The study site - approximately Mile 3 on Dungeness Spit. This view is looking north-east towards the light house.
Our beaches are extraordinarily dynamic, and as I go about doing the work that I do I hear countless stories about big changes to the morphology of beaches that happen over very short time-scales. I don't always get the chance to really address that kind of variability since most of my shoreline monitoring sites are typically re-occupied only once or twice a year. Two of my sites, though, are unique. Both Ediz Hook and Dungeness Spit take two tidal cycles to finish, and so for this year's Dungeness Spit survey I collected some data on both of my survey days (8 June and 1 July) along an area around the 3 mile mark on the spit in order to assess how much change occurred over that time period. The conclusion - more than you might expect for a few relatively calm weeks in the summer.
Lets start with the profile data from three transects. In all cases change is occurring below Mean High Water (MHW). Here is the most landward one first:
Here is appears that the beach has accreted, or grown over that two week period, over almost the entire profile below MHW. Interestingly, though, this accretion doesn't appear to dramatically change the grain size composition of the beach face. Here is an example photo taken at 1 meter above MLLW on 8 June:
and then another taken at the same elevation on 1 July, after beach accretion:
Here is another example from lower down on the beach (at Mean Lower Low Water) that does suggest a sandier substrate associated with the accretion suggested by the profile data. First the photo from 8 June:
and then here is the photo from 1 July, again shot at MLLW:
Moving to the next transect to the northeast, the patterns was reversed, with the profile data suggesting erosion on the lower part of the beach over the three week period:
and finally the next transect to the east (and the last that I overlapped) suggests a bit of a mix of erosion on the lower part of the beach, and some accretion on the upper beach (around 3m):
This seems to be supported by oblique photos collected at that site. Here is the one from 8 June:
and if you compare that carefully to the oblique from 1 July:
you will note the addition of some large woody debris high up on the profile, which is often associated with beach accretion.

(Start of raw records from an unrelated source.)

(* ===== verification/Utf8.v ===== *)
(** * UTF-8 strings: src/include/string_functions.hh, lengths and positions

    The functions of [StringFunctions] that count the characters of a string,
    check that it is ASCII, and move over characters. A string is the list of
    its bytes and a pointer into it an offset; strings are shorter than [2^31],
    so that the [int] counters do not overflow. *)

From S2P Require Import Prelude.
From S2P Require Import Simd.
From S2P Require Import Reverse.

(** ** The length tables *)

Definition create_utf8_length_table : list Z :=
  (fun byte => if 0xFC <=? byte then 6 else if 0xF8 <=? byte then 5 else if 0xF0 <=? byte then 4
               else if 0xE0 <=? byte then 3 else if 0xC0 <=? byte then 2 else 1) <$> seqZ 0 257.

Definition create_utf8_length_table2 : list Z :=
  (fun byte => if 30 <=? byte then 4 else if 28 <=? byte then 3 else if 24 <=? byte then 2 else 1) <$> seqZ 0 64.

Definition UTF8_BYTE_LENGTH_TABLE : list Z :=
  replicate 128 1 ++ replicate 64 1 ++ replicate 32 2 ++ replicate 16 3 ++ (replicate 8 4 ++ replicate 8 1).
Definition UTF8_BYTE_LENGTH_TABLE2 : list Z := create_utf8_length_table2.

(** ** Lengths *)

(** [for (int i = 0, char_size = 0; i < str.size(); i += char_size)] with the
    computation of [char_size] from the byte at [i] *)
Fixpoint length_loop (char_size : Z -> res Z) (fuel : nat) (str : list Z) (i len : Z) : res Z :=
  match fuel with
  | O => Err EFuel
  | S fuel =>
      if i <? Z.of_nat (length str) then
        c ← rd str i;
        n ← char_size c;
        length_loop char_size fuel str (i + n) (len + 1)
      else Ok len
  end.

Definition utf8_length (str : list Z) : res Z :=
  length_loop (fun c => rd UTF8_BYTE_LENGTH_TABLE c) (S (length str)) str 0 0.

Definition utf8_length2 (str : list Z) : res Z :=
  length_loop (fun c => rd UTF8_BYTE_LENGTH_TABLE2 (Z.shiftr c 3)) (S (length str)) str 0 0.

(** the size of a character from the leading zeros of its inverted first byte *)
Definition size_of_zeros (k : Z) : Z := if k =? 28 then 4 else if k =? 27 then 3 else if k =? 26 then 2 else 1.

Definition utf8_length3 (str : list Z) : res Z :=
  length_loop (fun c => k ← clz 32 (u8 (Z.lnot c)); Ok (size_of_zeros k)) (S (length str)) str 0 0.

(** [utf8_length4] reads aligned words of eight bytes. The memory [mem] starts
    at an aligned address and has the string at offset [data]. *)

(** [oct >>= k << 3]; a shift by 64 or more is undefined *)
Definition shift_oct (oct k : Z) : res Z :=
  if Z.shiftl k 3 <? 64 then Ok (Z.shiftr oct (Z.shiftl k 3)) else Err EUndef.

(** the [do] loops over a word, until [k] reaches [limit]; only the first one
    reduces [k] *)
Fixpoint oct_loop (reduce : bool) (limit : Z) (fuel : nat) (oct k len : Z) : res (Z * Z) :=
  match fuel with
  | O => Err EFuel
  | S fuel =>
      let k := if reduce then Z.land k 7 else k in
      oct ← shift_oct oct k;
      zeros ← clz 32 (u8 (Z.lxor oct 0xff));
      let len := len + 1 in
      let k := k + size_of_zeros zeros in
      if k <? limit then oct_loop reduce limit fuel oct k len else Ok (k, len)
  end.

Fixpoint words_loop (fuel : nat) (mem : list Z) (p p_end k len : Z) : res (Z * Z) :=
  match fuel with
  | O => Err EFuel
  | S fuel =>
      if p <? p_end then
        w ← loadu 8 mem p;
        '(k, len) ← oct_loop true 8 9 (le_val w) k len;
        words_loop fuel mem (p + 8) p_end k len
      else Ok (k, len)
  end.

Definition utf8_length4 (mem : list Z) (data size : Z) : res Z :=
  let skip_start := Z.land data 7 in
  let p_start := Z.land data (Z.lnot 7) in
  let limit_end := Z.land (data + size) 7 in
  let p_end := Z.land (data + size) (Z.lnot 7) in
  '(k, len) ← words_loop (S (length mem)) mem p_start p_end skip_start 0;
  if (limit_end =? 0) || (p_start =? p_end) then Ok len
  else
    w ← loadu 8 mem p_end;
    '(_, len) ← oct_loop false limit_end 9 (le_val w) k len;
    Ok len.

(** [__builtin_popcount] *)
Fixpoint popcount_pos (p : positive) : Z :=
  match p with xH => 1 | xO p => popcount_pos p | xI p => 1 + popcount_pos p end.
Definition popcount (z : Z) : Z := match z with Zpos p => popcount_pos p | _ => 0 end.

(** the vector loops; [n] is the number of lanes *)
Fixpoint length_simd_loop (fuel : nat) (n : nat) (str : list Z) (p src_end len : Z) : res (Z * Z) :=
  match fuel with
  | O => Err EFuel
  | S fuel =>
      if p <? src_end then
        x ← loadu n str p;
        length_simd_loop fuel n str (p + Z.of_nat n) src_end
          (len + popcount (movemask_epi8 (cmpgt_epi8 x (set1_epi8 n 0xbf))))
      else Ok (p, len)
  end.

Fixpoint length_simd_tail (fuel : nat) (str : list Z) (p len : Z) : res Z :=
  match fuel with
  | O => Err EFuel
  | S fuel =>
      if p <? Z.of_nat (length str) then
        c ← rd str p;
        length_simd_tail fuel str (p + 1) (len + (if wraps 8 0xbf <? wraps 8 c then 1 else 0))
      else Ok len
  end.

Definition utf8_length_simd (n : nat) (str : list Z) : res Z :=
  let src_end := Z.land (Z.of_nat (length str)) (Z.lnot (Z.of_nat n - 1)) in
  '(p, len) ← length_simd_loop (S (length str)) n str 0 src_end 0;
  length_simd_tail (S (length str)) str p len.
Definition utf8_length_simd_avx2 (str : list Z) : res Z := utf8_length_simd 32 str.
Definition utf8_length_simd_sse2 (str : list Z) : res Z := utf8_length_simd 16 str.

(** ** ASCII *)

Fixpoint validate_loop (fuel : nat) (n : nat) (src : list Z) (i : Z) (has_error : vec) : res (Z * vec) :=
  match fuel with
  | O => Err EFuel
  | S fuel =>
      if i <=? Z.of_nat (length src) - Z.of_nat n then
        current_bytes ← loadu n src i;
        validate_loop fuel n src (i + Z.of_nat n) (or_si has_error current_bytes)
      else Ok (i, has_error)
  end.

Fixpoint validate_tail (fuel : nat) (src : list Z) (i tail_has_error : Z) : res Z :=
  match fuel with
  | O => Err EFuel
  | S fuel =>
      if i <? Z.of_nat (length src) then
        c ← rd src i; validate_tail fuel src (i + 1) (Z.lor tail_has_error c)
      else Ok tail_has_error
  end.

(** with registers of [n] bytes, 32 for AVX2 and 16 for SSE2 *)
Definition validate_ascii_fast (n : nat) (src : list Z) : res bool :=
  '(i, has_error) ←
    (if Z.of_nat n <=? Z.of_nat (length src) then validate_loop (S (length src)) n src 0 (set1_epi8 n 0)
     else Ok (0, set1_epi8 n 0));
  let error_mask := movemask_epi8 has_error in
  tail_has_error ← validate_tail (S (length src)) src i 0;
  Ok (Z.lor error_mask (Z.land tail_has_error 0x80) =? 0).

(** without vector instructions *)
Definition validate_ascii_scalar (src : list Z) : res bool :=
  tail_has_error ← validate_tail (S (length src)) src 0 0;
  Ok (Z.land tail_has_error 0x80 =? 0).

(** ** Moving over characters *)

Definition char_size_of (lookup_table : bool) (c : Z) : res Z :=
  if lookup_table then rd UTF8_BYTE_LENGTH_TABLE c
  else
    let b := u8 (Z.lnot c) in
    if Z.shiftr b 7 =? 1 then Ok 1 else k ← clz 32 b; Ok (k - 24).

Fixpoint skip_leading_loop (lookup_table : bool) (fuel : nat) (s : list Z) (p i n : Z) : res Z :=
  match fuel with
  | O => Err EFuel
  | S fuel =>
      if (i <? n) && (p <? Z.of_nat (length s)) then
        c ← rd s p;
        char_size ← char_size_of lookup_table c;
        skip_leading_loop lookup_table fuel s (p + char_size) (i + 1) n
      else Ok p
  end.
Definition skip_leading_utf8 (lookup_table : bool) (s : list Z) (p n : Z) : res Z :=
  skip_leading_loop lookup_table (S (length s)) s p 0 n.

(** [while (p >= begin && static_cast<int8_t>( *p) <= threshold) --p] *)
Fixpoint skip_continuation (fuel : nat) (s : list Z) (p : Z) : res Z :=
  match fuel with
  | O => Err EFuel
  | S fuel =>
      if 0 <=? p then
        c ← rd s p;
        if wraps 8 c <=? wraps 8 0xbf then skip_continuation fuel s (p - 1) else Ok p
      else Ok p
  end.

Fixpoint skip_trailing_loop (fuel : nat) (s : list Z) (p i n : Z) : res Z :=
  match fuel with
  | O => Err EFuel
  | S fuel =>
      if (i <? n) && (0 <=? p) then
        p ← skip_continuation (S (length s)) s (p - 1);
        skip_trailing_loop fuel s p (i + 1) n
      else Ok p
  end.
Definition skip_trailing_utf8 (s : list Z) (p n : Z) : res Z := skip_trailing_loop (S (S (length s))) s p 0 n.

(** the offsets of the characters *)
Fixpoint index_loop (char_size : Z -> res Z) (fuel : nat) (str : list Z) (i : Z) (index : list Z) : res (list Z) :=
  match fuel with
  | O => Err EFuel
  | S fuel =>
      if i <? Z.of_nat (length str) then
        c ← rd str i;
        n ← char_size c;
        index_loop char_size fuel str (i + n) (index ++ [i])
      else Ok index
  end.
Definition get_utf8_index (str : list Z) : res (list Z) :=
  index_loop (fun c => rd UTF8_BYTE_LENGTH_TABLE c) (S (length str)) str 0 [].
Definition get_utf8_index2 (str : list Z) : res (list Z) :=
  index_loop (char_size_of false) (S (length str)) str 0 [].

(** the same in a fixed array; the offset is a [uint8_t] *)
Fixpoint small_index_loop (fuel : nat) (str : list Z) (i n : Z) (small_index : list Z) : res (Z * list Z) :=
  match fuel with
  | O => Err EFuel
  | S fuel =>
      if i <? Z.of_nat (length str) then
        c ← rd str i;
        char_size ← rd UTF8_BYTE_LENGTH_TABLE c;
        small_index ← wr small_index n i;
        small_index_loop fuel str (u8 (i + char_size)) (n + 1) small_index
      else Ok (n, small_index)
  end.
Definition get_utf8_small_index (str : list Z) (small_index : list Z) : res (Z * list Z) :=
  small_index_loop (S (length str)) str 0 0 small_index.

Definition utf8_char_bytes (c : Z) : res Z := rd UTF8_BYTE_LENGTH_TABLE c.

What were the factors that conspired to drive these changes? Thats a tough one, but we can be sure that, despite it being summer, there was plenty of energy delivered to the beach. Here is a summary of water level data (bottom panel, from Port Angeles, referenced to MHW) along with significant wave height and dominant wave period from the Hein Bank buoy:
In particular the early part of the period, between maybe June 10 and June 19, was characterized by pretty high water (0.5 m or so above MHW during the high tides), and multiple occurrences of waves with heights > 1 m. The high correlation between the average wind speed (middle panel), and wave heights suggest that these are primarily locally generated wind waves rather than swell energy from ocean - not at all surprising for the summer season in the Strait of Juan de Fuca (see Chapter 3 in my dissertation for a description of seasonal wave patterns from Elwha). If I had to guess, I would think that those profile changes, at least on the upper profile (above MHW) on the last transect, happened in that time period.